Pull out every line below that contains the word "SaveRaised".

## Supplied data
◇ ◇ ◇

(** A dangling link in [data/scenes] ends [generate] after the child
    ran and before anything is saved, although [--remember] was given;
    without the link the defaults are saved. *)
Example generate_with_dangling_link :
  let r := Ui.generate "python3" Fixtures.run_ok Fixtures.args
                       (Some (Text Fixtures.saved_file))
                       (Some Fixtures.scenes_with_dangling_link)
                       Sample.env_empty in
  Ui.r_ending r = Ui.Raised StatError /\
  Ui.r_disk r = Some (Text Fixtures.saved_file) /\
  Ui.r_ran r <> None /\
  Ui.r_ending (Ui.generate "python3" Fixtures.run_ok Fixtures.args
                           (Some (Text Fixtures.saved_file))
                           (Some Fixtures.scenes) Sample.env_empty)
  = Ui.Finished.
Proof.
  repeat split. discriminate.
Qed.

(** A [.holodeck.env] that cannot be read or decoded ends [generate] at
    once, and makes [save_env_file] raise before the file is opened for
    writing. *)
Example unreadable_env_file :
  Ui.r_ending (Ui.generate "python3" Fixtures.run_ok Fixtures.args
                           (Some Unreadable) (Some Fixtures.scenes)
                           Sample.env_empty)
  = Ui.Raised ReadError /\
  Ui.r_ran (Ui.generate "python3" Fixtures.run_ok Fixtures.args
                        (Some Unreadable) (Some Fixtures.scenes)
                        Sample.env_empty)
  = None /\
  Ui.save_env_file Fixtures.new_pairs true (Some Unreadable)
  = SaveRaised ReadError /\
  App.save_env_file Fixtures.new_pairs true (Some Unreadable)
  = SaveRaised ReadError.
Proof.
  repeat split.
Qed.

◇ ◇ ◇

## Answer space
  = SaveRaised ReadError /\
  = SaveRaised ReadError.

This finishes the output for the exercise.